Coming to an agreement on conservatorship and visitation for minor children between two parties can be a major feat. However, what happens when the child involved suddenly decides he or she does not want to see one of his or her parents? How much say does that child have, if any at all?

Texas Family Law judges, for the most part, do not view visitation as option for the child. The visitation is part of the court’s order, and most judges expect that the parties will follow that court order.

Problems occur when the child absolutely refuses to go visit the other parent. Just because the child does not want to go, does not mean the parent is off the hook when it comes to ensuring that the visitation occurs.

Consider why the Child does not want to go to Visit the Other Parent

This situation can be upsetting for the possessory conservator’s point of view. If the child suddenly says he or she no longer wants to go, this decision can raise red flags for the parent. Questions as to whether the other parent is abusing or manipulating the child can often come to mind. It can be very tempting to take the child at his or her word and cancel the visitation.

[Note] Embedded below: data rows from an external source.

(* ===== verification/TokenCrates.v ===== *)
(** * Interfaces of the token code: base64, serde_json, ed25519_dalek

    As in [Crates]: operations, the documented laws the program relies on, and
    concrete models that satisfy them.  The data types of a token are here
    because the interface to serde_json mentions them. *)
From S2P Require Import Prelude Bytes Crates Text.
From Stdlib Require Import Ascii.

Local Open Scope Z_scope.

(** ** The data of a token (xet-auth-types/src/lib.rs) *)
Record XetClaims := mkClaims {
  sub : string;
  scope : string;
  repo_id : string;
  repo_type : string;
  revision : string;
  exp : Z;
  iat : Z;
  kid : string;
  token_type : string;
  oid : option string;
  operation : option string;
}.

Record JwtHeader := mkHeader {
  h_alg : string;
  h_typ : string;
  h_kid : string;
}.

(** ** base64: the URL-safe alphabet without padding, and the standard one *)
Class Base64 := {
  url_encode : list byte -> string;
  url_decode : string -> option (list byte);
  std_decode : string -> option (list byte);
}.
(** Decoding inverts encoding; the alphabet has no dot. *)
Class Base64Laws `{Base64} : Prop := {
  url_decode_encode : forall bs, url_decode (url_encode bs) = Some bs;
  url_encode_alphabet : forall bs, contains_char "."%char (url_encode bs) = false;
}.

(** ** serde_json on the two records *)
Class TokenJson := {
  header_to_vec : JwtHeader -> option (list byte);
  header_from_slice : list byte -> option JwtHeader;
  claims_to_vec : XetClaims -> option (list byte);
  claims_from_slice : list byte -> option XetClaims;
}.
(** Serialization succeeds and is read back; a number read into a [u64] fits it. *)
Class TokenJsonLaws `{TokenJson} : Prop := {
  header_json : forall h, exists bs, header_to_vec h = Some bs /\ header_from_slice bs = Some h;
  claims_json : forall c, in_u64 (exp c) -> in_u64 (iat c) ->
    exists bs, claims_to_vec c = Some bs /\ claims_from_slice bs = Some c;
  claims_range : forall bs c, claims_from_slice bs = Some c -> in_u64 (exp c) /\ in_u64 (iat c);
}.

(** ** ed25519_dalek: a signature is its 64 bytes, a message its string *)
Class Ed25519 := {
  SigningKey : Type;
  VerifyingKey : Type;
  verifying_key : SigningKey -> VerifyingKey;
  verifying_key_bytes : VerifyingKey -> list byte;
  verifying_key_eqb : VerifyingKey -> VerifyingKey -> bool;
  ed_sign : SigningKey -> string -> list byte;
  ed_verify : VerifyingKey -> string -> list byte -> bool;
}.
Class Ed25519Laws `{Ed25519} : Prop := {
  verifying_key_length : forall k, length (verifying_key_bytes k) = 32%nat;
  verifying_key_eqb_eq : forall a b, verifying_key_eqb a b = true <-> a = b;
  ed_sign_length : forall k m, length (ed_sign k m) = 64%nat;
  ed_verify_sign : forall k m, ed_verify (verifying_key k) m (ed_sign k m) = true;
}.

(** [Signature::from_slice]: fails on a slice of another length than 64. *)
Definition signature_from_slice (bs : list byte) : option (list byte) :=
  if (length bs =? 64)%nat then Some bs else None.

(** ** Concrete models *)
Module TokenModel.
Fixpoint pos_bits (p : positive) : list byte :=
  match p with
  | xH => []
  | xO p => byte.of_Z 0 :: pos_bits p
  | xI p => byte.of_Z 1 :: pos_bits p
  end.
Fixpoint bits_pos (bs : list byte) : positive :=
  match bs with
  | [] => xH
  | b :: bs => if byte.unsigned b =? 0 then xO (bits_pos bs) else xI (bits_pos bs)
  end.
Lemma bits_pos_bits p : bits_pos (pos_bits p) = p.
Proof. induction p as [p IH|p IH|]; cbn; by rewrite ?IH. Qed.

Definition claims_fields (c : XetClaims) : list positive :=
  [encode (sub c); encode (scope c); encode (repo_id c); encode (repo_type c); encode (revision c);
   encode (exp c); encode (iat c); encode (kid c); encode (token_type c); encode (oid c); encode (operation c)].
Definition fields_claims (l : list positive) : option XetClaims :=
  match l with
  | [a; b; c; d; e; f; g; h; i; j; k] =>
      match decode a, decode b, decode c, decode d, decode e, decode f, decode g, decode h, decode i, decode j, decode k with
      | Some a, Some b, Some c, Some d, Some e, Some f, Some g, Some h, Some i, Some j, Some k =>
          if (0 <=? f) && (f <=? u64_max) && (0 <=? g) && (g <=? u64_max)
          then Some (mkClaims a b c d e f g h i j k) else None
      | _, _, _, _, _, _, _, _, _, _, _ => None
      end
  | _ => None
  end.

Definition base64 : Base64 := {|
  url_encode := Model.encode;
  url_decode := Model.decode;
  std_decode := Model.decode;
|}.
Definition json : TokenJson := {|
  header_to_vec h := Some (pos_bits (encode [h_alg h; h_typ h; h_kid h]));
  header_from_slice bs :=
    match decode (bits_pos bs) with Some [a; t; k] => Some (mkHeader a t k) | _ => None end;
  claims_to_vec c := Some (pos_bits (encode (claims_fields c)));
  claims_from_slice bs := match decode (bits_pos bs) with Some l => fields_claims l | None => None end;
|}.
(** Keys are numbers; a signature depends on the key and the message. *)
Definition sig_of (k : Z) (m : string) : list byte :=
  Model.digest k (String.list_byte_of_string m) ++ Model.digest (k + 1) (String.list_byte_of_string m).
Definition ed25519 : Ed25519 := {|
  SigningKey := Z;
  VerifyingKey := Z;
  verifying_key k := k;
  verifying_key_bytes k := Model.digest k [];
  verifying_key_eqb := Z.eqb;
  ed_sign := sig_of;
  ed_verify k m sig := bool_decide (sig = sig_of k m);
|}.

Lemma base64_laws : @Base64Laws base64.
Proof.
  split; cbn; [apply Model.hex_laws|]. intros bs. eapply (string_forallb_contains is_lower_hex_digit); [done|].
  apply Model.hex_laws.
Qed.

Lemma json_laws : @TokenJsonLaws json.
Proof.
  split; cbn [header_to_vec header_from_slice claims_to_vec claims_from_slice json].
  - intros [a t k]. eexists. split; [done|]. by rewrite bits_pos_bits, decode_encode.
  - intros c He Hi. eexists. split; [done|]. rewrite bits_pos_bits, decode_encode. unfold fields_claims, claims_fields.
    rewrite !decode_encode. unfold in_u64, u64_max in *. destruct c as [? ? ? ? ? e i ? ? ? ?]. cbn [exp iat sub scope repo_id repo_type revision kid token_type oid operation] in *.
    replace (0 <=? e) with true by lia. replace (e <=? 2 ^ 64 - 1) with true by lia.
    replace (0 <=? i) with true by lia. by replace (i <=? 2 ^ 64 - 1) with true by lia.
  - intros bs c. destruct (decode (bits_pos bs)) as [l|]; [|done]. unfold fields_claims.
    do 11 (destruct l as [|? l]; [done|]). destruct l; [|done].
    repeat match goal with |- context [match ?x with Some _ => _ | None => _ end] => destruct x; [|done] end.
    destruct (_ && _ && _ && _) eqn:E; [|done]. intros [= <-]. cbn [exp iat]. bool_to_prop. unfold in_u64, u64_max in *. lia.
Qed.

Lemma ed25519_laws : @Ed25519Laws ed25519.
Proof.
  split; cbn; [intros; apply Model.digest_length|apply Z.eqb_eq| |].
  - intros. unfold sig_of. by rewrite length_app, !Model.digest_length.
  - intros. by apply bool_decide_eq_true.
Qed.
End TokenModel.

However, it is important to look to the noncustodial parent’s point of view, as well, when he or she hears that the child does not want to see him or her. That statement can be extremely hurtful and can also make that parent question whether the other parent is trying to get the child to not want to see him or her. No matter how you look at it, this situation is a tough one.

Before jumping to modify the visitation arrangement, it is always recommended that the parent who has possessory conservatorship examines the situation to see what the child’s motivation is. It is possible that the child wants to see his or her friends or wants to be with the parent who has all of the cool toys or technology. Perhaps the child does not want to miss out on a friend’s party or some other event that is set to take place on mom or dad’s weekend.

Ultimately, the parents are the adults in this situation, and the parents are the ones who make the final decision. Both parents should be encouraging the child to have a relationship with the other parent, and this includes encouraging the child to spend time with the noncustodial parent.

The judge will expect each parent to encourage the child to spend time with the other parent. In most circumstances, the judge will want parents to work this type of issue out without any court intervention.

Many times the child will mimic the behavior he or she witnesses from a parent. It could possibly be that the child is observing one parent acting negatively when it comes to the other parent.

The child may also want to avoid upsetting one of the parents if he or she believes that spending time with the other parent will upset mom or dad. It helps to take a step back and reflect on how the custodial parent is acting when it comes to the noncustodial parent on a regular basis, as well as both before and after visitation. For example, if the parent is acting overly sad, saying he or she will miss the child, the child may take this behavior as a cue that his or her spending time with dad is hurting mom.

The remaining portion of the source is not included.